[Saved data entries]
···

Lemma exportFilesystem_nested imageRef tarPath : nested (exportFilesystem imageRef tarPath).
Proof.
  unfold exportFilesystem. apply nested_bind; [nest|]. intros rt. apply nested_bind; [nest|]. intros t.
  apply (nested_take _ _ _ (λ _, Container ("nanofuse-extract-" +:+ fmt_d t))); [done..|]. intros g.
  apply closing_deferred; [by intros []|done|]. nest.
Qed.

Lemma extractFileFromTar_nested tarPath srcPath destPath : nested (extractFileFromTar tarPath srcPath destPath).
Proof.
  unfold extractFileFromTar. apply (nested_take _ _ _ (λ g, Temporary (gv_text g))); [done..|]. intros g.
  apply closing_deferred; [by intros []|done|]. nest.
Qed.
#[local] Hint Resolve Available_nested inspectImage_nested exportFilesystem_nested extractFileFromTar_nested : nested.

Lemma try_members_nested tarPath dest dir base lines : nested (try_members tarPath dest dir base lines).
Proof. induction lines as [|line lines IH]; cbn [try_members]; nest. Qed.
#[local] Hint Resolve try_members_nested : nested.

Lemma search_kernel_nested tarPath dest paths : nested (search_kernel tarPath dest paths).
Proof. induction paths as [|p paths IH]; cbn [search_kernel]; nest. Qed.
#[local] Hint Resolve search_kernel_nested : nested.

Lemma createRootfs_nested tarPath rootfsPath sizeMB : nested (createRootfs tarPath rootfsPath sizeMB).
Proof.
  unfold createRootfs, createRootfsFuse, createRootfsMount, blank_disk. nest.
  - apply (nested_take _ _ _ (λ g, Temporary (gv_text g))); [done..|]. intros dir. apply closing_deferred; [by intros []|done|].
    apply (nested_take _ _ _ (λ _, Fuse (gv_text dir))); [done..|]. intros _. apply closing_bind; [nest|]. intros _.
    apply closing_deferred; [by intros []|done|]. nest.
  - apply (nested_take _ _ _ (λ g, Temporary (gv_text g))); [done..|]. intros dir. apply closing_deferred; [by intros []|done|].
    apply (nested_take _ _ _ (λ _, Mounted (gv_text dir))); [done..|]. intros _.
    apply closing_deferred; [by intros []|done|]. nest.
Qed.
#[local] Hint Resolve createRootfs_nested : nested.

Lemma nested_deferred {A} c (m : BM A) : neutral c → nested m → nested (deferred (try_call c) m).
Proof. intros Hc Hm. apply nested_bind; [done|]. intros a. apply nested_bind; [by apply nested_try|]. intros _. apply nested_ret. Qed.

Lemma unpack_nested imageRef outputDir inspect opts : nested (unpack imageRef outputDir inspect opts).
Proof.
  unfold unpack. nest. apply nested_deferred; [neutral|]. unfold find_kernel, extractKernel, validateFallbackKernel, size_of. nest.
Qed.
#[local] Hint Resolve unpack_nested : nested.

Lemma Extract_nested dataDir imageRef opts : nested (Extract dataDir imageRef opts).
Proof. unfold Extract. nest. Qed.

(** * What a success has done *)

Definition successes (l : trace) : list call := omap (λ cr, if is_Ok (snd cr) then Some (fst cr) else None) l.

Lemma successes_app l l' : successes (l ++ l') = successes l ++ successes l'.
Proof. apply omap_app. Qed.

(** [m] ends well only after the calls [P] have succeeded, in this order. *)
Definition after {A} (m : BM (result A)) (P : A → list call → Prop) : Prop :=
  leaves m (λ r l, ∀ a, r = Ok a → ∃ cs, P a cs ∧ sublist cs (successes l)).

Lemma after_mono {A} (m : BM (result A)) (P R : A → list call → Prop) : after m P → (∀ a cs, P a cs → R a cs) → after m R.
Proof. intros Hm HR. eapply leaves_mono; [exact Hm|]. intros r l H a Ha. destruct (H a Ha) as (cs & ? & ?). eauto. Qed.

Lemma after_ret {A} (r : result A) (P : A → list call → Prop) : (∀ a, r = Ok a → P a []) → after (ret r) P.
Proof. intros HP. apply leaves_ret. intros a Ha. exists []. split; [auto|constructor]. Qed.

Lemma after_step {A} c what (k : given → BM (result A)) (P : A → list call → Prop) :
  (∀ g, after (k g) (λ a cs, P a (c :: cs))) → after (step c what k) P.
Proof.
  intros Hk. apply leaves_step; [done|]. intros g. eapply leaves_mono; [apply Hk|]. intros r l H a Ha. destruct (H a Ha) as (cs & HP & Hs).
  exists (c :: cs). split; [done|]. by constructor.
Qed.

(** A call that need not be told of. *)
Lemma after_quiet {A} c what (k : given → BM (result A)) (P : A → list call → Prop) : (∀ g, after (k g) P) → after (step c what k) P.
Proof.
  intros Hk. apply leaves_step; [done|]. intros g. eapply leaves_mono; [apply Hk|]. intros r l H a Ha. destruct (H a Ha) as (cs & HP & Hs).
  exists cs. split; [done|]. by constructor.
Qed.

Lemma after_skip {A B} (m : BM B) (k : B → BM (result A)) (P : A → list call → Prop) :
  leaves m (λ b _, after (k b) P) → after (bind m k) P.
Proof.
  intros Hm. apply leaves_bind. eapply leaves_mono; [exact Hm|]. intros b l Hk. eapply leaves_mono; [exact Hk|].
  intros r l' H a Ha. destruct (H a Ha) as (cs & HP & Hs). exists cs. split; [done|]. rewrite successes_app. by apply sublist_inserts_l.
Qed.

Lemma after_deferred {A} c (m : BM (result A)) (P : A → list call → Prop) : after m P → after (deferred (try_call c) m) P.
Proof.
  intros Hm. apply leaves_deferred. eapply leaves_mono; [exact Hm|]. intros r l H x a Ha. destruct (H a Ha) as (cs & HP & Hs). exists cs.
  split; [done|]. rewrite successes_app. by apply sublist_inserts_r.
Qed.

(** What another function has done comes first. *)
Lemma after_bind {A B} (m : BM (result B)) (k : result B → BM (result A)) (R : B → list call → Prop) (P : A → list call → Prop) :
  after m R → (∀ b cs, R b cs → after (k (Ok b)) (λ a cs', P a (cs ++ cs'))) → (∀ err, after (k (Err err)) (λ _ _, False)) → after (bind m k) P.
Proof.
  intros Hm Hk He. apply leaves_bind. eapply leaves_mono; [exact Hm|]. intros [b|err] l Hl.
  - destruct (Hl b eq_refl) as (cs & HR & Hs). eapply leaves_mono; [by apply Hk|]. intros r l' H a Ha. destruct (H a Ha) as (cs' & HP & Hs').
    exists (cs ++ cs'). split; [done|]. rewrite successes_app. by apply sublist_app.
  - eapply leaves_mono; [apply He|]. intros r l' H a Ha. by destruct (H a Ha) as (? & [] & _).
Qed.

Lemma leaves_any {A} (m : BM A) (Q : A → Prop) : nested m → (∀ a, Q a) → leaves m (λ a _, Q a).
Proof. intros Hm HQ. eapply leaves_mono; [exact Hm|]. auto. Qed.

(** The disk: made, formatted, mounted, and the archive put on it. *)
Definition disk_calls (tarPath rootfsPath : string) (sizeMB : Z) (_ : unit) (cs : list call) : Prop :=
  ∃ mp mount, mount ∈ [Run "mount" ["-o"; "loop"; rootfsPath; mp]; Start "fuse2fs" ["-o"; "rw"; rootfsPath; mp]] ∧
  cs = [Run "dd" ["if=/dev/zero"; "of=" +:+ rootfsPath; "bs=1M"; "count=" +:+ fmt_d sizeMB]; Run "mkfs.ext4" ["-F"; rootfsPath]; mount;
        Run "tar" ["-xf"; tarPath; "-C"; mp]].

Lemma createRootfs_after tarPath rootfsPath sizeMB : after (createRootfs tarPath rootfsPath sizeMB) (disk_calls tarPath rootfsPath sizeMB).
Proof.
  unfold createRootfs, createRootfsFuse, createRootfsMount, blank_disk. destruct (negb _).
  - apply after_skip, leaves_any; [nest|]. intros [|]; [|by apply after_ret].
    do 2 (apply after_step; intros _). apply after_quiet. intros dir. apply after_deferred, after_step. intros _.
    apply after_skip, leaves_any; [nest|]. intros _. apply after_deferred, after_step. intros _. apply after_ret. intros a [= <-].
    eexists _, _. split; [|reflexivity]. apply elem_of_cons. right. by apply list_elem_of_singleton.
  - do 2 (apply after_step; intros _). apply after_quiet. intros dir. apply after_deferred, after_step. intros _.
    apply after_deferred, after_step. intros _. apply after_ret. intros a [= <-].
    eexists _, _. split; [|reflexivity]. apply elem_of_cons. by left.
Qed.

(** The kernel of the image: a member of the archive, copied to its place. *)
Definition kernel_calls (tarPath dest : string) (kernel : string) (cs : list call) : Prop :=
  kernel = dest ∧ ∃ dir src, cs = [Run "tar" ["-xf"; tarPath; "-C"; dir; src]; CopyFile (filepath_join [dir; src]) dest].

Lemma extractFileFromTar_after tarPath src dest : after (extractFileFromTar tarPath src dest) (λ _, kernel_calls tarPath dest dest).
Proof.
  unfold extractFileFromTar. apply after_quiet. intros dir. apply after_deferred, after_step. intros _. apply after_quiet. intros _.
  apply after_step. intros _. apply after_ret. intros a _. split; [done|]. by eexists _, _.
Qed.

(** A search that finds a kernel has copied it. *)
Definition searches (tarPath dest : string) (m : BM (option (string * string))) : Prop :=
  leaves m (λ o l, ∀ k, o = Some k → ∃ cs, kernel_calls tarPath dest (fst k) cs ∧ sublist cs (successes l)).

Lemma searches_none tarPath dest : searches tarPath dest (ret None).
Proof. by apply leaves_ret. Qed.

···

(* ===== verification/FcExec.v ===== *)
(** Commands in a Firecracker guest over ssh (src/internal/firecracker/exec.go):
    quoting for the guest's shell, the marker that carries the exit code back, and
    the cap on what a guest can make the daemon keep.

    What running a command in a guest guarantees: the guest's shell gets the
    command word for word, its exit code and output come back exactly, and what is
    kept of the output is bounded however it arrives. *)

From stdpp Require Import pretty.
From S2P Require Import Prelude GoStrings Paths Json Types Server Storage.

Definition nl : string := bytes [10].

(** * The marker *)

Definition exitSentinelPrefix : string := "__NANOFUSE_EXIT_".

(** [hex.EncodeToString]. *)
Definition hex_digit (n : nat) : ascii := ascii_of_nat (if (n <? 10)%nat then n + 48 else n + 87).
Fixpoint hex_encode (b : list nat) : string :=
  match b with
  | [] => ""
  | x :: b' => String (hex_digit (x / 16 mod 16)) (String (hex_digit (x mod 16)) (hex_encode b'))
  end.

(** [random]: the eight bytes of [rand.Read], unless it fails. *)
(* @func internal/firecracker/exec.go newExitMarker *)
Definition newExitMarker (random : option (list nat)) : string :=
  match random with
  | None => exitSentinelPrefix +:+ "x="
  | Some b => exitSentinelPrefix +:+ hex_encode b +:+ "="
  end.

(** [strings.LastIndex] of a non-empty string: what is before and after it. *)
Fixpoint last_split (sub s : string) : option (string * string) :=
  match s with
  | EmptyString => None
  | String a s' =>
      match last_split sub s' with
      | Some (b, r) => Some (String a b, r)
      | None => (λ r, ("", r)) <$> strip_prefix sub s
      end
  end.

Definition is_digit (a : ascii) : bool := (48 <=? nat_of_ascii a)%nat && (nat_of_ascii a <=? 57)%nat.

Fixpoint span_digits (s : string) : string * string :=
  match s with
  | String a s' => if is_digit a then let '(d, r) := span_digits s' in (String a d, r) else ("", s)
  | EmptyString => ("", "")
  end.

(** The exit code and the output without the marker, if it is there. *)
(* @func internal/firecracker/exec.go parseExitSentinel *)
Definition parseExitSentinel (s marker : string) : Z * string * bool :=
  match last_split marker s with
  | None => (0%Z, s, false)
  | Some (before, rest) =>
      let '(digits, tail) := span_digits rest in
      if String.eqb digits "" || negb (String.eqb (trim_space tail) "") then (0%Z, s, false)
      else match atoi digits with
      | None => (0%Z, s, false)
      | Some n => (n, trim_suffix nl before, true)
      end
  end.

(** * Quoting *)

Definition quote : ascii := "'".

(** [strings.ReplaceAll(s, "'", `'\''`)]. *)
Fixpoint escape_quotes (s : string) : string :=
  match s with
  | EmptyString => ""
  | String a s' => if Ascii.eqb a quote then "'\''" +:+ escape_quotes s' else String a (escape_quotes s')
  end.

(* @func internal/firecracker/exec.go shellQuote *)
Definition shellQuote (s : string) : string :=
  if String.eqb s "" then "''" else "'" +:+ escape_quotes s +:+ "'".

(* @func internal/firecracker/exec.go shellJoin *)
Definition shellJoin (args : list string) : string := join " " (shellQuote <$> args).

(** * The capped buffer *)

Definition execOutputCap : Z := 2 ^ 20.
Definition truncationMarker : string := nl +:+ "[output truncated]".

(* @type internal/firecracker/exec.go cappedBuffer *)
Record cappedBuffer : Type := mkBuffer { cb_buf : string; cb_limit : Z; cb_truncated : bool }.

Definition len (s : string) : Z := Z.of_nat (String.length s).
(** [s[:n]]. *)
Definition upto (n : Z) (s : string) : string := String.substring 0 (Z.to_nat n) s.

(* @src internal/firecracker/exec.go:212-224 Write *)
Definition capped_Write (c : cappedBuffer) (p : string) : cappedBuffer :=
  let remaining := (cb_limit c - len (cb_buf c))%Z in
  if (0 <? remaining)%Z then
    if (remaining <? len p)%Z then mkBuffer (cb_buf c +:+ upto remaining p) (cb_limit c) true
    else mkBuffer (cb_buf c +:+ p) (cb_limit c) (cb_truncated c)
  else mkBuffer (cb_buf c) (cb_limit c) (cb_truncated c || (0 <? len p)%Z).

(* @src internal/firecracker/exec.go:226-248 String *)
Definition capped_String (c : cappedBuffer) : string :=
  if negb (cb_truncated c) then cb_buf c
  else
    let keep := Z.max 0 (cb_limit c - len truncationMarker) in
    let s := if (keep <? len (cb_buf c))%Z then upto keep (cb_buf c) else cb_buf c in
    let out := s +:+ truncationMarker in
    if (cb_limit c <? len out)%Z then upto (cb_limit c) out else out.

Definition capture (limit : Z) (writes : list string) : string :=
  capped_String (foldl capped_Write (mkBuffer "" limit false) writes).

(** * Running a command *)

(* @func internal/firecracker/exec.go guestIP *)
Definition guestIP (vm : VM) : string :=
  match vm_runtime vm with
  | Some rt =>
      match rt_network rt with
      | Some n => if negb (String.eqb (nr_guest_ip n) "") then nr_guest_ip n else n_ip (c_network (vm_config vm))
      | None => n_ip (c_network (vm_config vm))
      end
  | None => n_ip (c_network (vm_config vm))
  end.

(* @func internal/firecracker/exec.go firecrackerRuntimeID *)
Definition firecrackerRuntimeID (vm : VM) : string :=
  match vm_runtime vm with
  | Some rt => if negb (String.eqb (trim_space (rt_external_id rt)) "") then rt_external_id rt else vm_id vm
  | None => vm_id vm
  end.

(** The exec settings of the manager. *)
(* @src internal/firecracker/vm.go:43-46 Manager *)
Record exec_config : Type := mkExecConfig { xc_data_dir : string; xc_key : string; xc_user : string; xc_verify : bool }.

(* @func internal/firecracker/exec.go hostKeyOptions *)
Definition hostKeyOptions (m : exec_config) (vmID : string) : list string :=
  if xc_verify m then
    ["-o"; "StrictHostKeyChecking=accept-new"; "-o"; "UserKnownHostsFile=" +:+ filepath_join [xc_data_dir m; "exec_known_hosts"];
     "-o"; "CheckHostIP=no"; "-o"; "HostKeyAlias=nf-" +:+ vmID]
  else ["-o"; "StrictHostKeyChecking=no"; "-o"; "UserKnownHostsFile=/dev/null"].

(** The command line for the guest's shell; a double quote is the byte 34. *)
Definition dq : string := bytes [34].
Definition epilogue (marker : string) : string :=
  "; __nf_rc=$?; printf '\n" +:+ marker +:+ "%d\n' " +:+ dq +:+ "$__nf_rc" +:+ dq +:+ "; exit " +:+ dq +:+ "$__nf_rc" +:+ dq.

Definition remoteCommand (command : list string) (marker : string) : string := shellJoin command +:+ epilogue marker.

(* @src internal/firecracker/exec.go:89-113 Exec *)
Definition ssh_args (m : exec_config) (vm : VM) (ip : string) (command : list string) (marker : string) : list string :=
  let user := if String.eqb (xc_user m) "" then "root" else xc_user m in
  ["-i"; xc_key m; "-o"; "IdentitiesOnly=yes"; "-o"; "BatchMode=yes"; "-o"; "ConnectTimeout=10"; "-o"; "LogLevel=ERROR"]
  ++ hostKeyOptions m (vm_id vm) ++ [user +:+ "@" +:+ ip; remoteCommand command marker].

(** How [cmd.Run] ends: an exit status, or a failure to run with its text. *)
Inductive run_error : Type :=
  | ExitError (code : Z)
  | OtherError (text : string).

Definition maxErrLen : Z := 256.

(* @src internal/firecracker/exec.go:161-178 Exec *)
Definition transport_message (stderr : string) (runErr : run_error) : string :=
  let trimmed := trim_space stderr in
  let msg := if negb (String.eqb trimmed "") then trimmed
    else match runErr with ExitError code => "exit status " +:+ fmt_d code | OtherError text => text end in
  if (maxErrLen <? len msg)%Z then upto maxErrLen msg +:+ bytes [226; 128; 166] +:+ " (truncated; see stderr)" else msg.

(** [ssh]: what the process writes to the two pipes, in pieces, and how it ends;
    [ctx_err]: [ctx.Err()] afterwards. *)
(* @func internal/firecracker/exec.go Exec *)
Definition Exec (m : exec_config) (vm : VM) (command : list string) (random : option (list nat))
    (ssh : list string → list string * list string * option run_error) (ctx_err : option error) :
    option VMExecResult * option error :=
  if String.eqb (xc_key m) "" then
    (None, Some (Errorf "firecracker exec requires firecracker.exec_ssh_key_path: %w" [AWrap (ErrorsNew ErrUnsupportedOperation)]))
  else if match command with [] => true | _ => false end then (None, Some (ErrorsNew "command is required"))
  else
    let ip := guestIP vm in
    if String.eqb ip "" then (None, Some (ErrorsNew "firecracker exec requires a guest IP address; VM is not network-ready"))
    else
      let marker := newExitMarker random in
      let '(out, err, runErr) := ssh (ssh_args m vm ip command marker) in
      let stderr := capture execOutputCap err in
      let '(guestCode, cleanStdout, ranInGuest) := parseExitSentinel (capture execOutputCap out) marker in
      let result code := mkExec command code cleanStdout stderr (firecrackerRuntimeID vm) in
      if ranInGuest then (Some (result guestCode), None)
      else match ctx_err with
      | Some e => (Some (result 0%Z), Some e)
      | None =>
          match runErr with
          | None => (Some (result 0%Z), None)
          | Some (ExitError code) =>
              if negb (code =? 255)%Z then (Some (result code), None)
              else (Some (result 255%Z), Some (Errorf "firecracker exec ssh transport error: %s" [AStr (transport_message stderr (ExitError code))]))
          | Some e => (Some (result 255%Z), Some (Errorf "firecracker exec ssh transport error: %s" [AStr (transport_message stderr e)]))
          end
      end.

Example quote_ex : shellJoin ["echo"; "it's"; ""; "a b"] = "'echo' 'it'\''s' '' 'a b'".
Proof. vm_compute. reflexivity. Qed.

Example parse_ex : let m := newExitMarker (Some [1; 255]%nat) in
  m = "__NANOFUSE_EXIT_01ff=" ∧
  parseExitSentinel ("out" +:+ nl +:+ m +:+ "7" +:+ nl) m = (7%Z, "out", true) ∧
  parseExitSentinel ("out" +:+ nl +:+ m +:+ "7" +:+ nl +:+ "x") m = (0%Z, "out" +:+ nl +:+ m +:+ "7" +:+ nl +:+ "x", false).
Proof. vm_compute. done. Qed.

···

▶ _Required action_: Go to the line with "Definition successes (l" in the entries above and repeat every line from there through the line with "(** [m] ends", exactly and with no other text.

▶ _Exercise response_:
Definition successes (l : trace) : list call := omap (λ cr, if is_Ok (snd cr) then Some (fst cr) else None) l.

Lemma successes_app l l' : successes (l ++ l') = successes l ++ successes l'.
Proof. apply omap_app. Qed.

(** [m] ends well only after the calls [P] have succeeded, in this order. *)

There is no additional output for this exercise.